-- Opening Marker --

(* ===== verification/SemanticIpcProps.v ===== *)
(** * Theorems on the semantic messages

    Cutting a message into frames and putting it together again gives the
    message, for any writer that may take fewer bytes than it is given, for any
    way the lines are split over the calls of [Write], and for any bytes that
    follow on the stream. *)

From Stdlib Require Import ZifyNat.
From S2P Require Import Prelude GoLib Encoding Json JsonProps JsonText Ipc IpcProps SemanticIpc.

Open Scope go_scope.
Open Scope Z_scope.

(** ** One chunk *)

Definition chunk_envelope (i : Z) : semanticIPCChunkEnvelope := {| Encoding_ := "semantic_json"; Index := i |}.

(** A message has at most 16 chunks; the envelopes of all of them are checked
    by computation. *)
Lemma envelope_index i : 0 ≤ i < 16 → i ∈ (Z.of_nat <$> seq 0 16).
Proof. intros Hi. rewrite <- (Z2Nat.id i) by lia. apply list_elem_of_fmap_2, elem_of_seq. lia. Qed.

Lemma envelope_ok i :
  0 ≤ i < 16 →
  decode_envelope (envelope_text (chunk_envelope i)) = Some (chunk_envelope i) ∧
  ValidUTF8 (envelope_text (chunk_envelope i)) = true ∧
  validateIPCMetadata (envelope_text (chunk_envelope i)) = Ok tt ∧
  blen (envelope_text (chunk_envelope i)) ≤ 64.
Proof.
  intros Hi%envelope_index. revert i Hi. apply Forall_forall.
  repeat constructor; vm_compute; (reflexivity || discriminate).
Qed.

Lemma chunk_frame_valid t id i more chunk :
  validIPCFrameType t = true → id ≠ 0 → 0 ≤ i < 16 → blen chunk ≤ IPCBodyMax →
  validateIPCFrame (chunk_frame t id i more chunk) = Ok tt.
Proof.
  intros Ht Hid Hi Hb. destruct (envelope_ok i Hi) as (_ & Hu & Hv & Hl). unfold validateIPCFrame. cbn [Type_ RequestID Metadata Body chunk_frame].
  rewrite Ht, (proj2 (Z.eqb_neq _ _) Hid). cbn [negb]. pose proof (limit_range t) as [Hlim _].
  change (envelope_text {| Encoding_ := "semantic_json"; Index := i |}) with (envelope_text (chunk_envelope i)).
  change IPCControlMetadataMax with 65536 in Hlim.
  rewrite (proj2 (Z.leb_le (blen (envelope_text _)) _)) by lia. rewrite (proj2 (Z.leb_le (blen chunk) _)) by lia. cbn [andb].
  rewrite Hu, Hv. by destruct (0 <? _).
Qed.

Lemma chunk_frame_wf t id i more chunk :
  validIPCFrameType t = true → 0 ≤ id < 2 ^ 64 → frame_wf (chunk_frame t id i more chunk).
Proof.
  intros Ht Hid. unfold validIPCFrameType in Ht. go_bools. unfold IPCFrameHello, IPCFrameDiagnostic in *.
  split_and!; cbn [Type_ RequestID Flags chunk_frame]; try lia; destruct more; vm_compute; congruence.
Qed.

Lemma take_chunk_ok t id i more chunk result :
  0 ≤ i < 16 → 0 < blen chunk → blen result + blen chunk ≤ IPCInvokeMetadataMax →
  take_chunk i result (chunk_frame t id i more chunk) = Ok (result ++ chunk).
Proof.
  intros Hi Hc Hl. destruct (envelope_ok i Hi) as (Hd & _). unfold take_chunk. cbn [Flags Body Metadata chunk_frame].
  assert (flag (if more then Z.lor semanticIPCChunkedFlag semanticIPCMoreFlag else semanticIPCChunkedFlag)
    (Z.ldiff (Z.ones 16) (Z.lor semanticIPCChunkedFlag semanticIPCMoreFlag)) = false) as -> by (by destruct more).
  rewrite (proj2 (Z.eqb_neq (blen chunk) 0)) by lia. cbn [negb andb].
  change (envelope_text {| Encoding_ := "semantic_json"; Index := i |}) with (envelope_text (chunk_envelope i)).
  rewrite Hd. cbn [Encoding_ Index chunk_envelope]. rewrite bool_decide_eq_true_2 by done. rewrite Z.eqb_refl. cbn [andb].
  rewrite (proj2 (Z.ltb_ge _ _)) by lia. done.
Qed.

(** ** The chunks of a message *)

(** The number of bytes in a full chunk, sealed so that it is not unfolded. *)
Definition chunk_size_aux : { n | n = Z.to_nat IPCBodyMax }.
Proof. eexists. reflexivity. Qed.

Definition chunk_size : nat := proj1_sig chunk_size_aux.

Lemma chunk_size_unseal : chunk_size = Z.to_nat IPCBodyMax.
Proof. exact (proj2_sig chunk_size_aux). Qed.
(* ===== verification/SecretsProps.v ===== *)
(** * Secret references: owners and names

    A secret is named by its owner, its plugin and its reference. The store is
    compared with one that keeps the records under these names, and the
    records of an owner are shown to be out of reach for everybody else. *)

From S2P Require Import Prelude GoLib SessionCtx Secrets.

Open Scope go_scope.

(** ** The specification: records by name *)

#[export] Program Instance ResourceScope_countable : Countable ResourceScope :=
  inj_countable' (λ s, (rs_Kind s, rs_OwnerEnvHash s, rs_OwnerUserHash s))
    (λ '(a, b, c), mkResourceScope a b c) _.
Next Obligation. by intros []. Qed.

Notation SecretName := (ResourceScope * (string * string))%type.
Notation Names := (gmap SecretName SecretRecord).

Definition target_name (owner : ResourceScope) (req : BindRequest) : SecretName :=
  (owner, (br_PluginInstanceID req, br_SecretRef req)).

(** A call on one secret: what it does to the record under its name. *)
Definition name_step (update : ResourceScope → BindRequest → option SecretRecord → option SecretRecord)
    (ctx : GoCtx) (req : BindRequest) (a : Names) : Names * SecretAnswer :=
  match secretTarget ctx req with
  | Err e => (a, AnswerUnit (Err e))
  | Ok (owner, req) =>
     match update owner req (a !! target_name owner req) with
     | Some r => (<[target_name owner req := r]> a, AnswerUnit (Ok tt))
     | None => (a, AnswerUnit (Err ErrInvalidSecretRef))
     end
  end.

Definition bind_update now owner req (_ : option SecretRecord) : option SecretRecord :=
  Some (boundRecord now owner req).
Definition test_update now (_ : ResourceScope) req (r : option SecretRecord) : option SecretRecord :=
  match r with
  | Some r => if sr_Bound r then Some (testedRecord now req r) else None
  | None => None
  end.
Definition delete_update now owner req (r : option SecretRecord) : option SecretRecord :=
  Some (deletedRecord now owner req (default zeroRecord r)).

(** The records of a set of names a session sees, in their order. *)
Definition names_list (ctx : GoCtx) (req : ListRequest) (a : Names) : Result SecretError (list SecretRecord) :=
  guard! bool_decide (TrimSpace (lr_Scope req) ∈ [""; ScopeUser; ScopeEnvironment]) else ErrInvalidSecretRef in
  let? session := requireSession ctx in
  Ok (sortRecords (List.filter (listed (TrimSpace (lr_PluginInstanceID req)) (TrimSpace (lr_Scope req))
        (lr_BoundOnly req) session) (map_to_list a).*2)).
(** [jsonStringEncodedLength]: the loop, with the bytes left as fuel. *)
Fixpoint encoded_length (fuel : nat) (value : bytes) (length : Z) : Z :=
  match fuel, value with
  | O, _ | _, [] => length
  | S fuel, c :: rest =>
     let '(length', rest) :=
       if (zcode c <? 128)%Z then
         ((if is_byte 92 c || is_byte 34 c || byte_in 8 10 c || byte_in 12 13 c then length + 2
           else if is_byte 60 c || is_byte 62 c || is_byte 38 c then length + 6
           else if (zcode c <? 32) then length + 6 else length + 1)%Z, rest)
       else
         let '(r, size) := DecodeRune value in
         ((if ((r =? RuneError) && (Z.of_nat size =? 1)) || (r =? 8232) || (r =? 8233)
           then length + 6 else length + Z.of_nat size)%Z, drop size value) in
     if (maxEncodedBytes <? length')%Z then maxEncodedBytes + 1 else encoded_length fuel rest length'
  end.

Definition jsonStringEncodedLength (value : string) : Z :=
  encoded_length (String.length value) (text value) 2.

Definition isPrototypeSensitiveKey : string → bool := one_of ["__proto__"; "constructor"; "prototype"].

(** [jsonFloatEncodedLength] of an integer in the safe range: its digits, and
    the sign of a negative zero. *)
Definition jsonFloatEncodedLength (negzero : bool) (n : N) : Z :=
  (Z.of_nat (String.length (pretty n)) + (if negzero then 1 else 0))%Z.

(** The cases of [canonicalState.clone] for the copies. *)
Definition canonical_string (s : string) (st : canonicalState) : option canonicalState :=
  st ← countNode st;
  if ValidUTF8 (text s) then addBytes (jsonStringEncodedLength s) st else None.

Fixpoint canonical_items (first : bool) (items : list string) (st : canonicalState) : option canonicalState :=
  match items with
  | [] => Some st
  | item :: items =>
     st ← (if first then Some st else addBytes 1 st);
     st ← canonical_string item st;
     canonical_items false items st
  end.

-- Closing Marker --

> [TASK BRIEF]
A faithful copy is required of the lines from the one with "(** The cases" through the last line of the data; please add nothing.

> [RESULT FOR THIS EXERCISE]
(** The cases of [canonicalState.clone] for the copies. *)
Definition canonical_string (s : string) (st : canonicalState) : option canonicalState :=
  st ← countNode st;
  if ValidUTF8 (text s) then addBytes (jsonStringEncodedLength s) st else None.

Fixpoint canonical_items (first : bool) (items : list string) (st : canonicalState) : option canonicalState :=
  match items with
  | [] => Some st
  | item :: items =>
     st ← (if first then Some st else addBytes 1 st);
     st ← canonical_string item st;
     canonical_items false items st
  end.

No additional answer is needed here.